**PROMPT**
Look for "(** Exceptions that" in the entries below. Then write out exactly the line that holds it and every line after it, to the last, and nothing else.

[Source records]
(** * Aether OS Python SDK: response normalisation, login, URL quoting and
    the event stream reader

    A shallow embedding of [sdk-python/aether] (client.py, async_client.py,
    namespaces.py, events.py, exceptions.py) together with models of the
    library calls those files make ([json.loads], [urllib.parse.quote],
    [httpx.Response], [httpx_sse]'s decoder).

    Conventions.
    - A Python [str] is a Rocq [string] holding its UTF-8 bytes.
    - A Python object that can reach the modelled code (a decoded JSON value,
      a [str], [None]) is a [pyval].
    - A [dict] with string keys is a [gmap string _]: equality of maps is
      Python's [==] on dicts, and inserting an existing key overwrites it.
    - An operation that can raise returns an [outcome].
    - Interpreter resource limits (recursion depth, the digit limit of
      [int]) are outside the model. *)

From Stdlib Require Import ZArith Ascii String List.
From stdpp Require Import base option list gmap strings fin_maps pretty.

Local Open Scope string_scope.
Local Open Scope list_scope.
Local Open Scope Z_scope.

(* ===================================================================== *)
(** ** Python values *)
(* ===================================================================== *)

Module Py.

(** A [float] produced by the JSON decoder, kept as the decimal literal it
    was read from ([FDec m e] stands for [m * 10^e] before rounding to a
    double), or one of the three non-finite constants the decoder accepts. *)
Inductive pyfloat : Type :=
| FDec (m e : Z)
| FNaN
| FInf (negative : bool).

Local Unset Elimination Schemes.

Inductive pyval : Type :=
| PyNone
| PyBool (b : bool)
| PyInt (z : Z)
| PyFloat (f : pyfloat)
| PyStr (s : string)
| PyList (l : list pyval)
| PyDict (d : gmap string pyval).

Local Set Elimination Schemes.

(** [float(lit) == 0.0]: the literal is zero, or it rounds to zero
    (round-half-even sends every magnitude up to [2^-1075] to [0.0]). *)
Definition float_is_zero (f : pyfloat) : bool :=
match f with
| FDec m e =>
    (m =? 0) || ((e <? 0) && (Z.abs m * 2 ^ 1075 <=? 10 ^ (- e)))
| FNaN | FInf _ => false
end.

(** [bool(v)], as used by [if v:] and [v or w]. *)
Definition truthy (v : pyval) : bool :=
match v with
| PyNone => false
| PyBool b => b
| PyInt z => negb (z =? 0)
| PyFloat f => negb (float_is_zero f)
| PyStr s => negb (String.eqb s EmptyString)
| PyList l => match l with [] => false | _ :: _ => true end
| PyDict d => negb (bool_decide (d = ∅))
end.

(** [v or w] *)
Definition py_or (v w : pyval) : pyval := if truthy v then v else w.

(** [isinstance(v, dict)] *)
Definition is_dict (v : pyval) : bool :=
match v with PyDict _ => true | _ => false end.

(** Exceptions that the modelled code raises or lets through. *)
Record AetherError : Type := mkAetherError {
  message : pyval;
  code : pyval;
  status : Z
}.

**THE COMPLETED TASK**
(** Exceptions that the modelled code raises or lets through. *)
Record AetherError : Type := mkAetherError {
  message : pyval;
  code : pyval;
  status : Z
}.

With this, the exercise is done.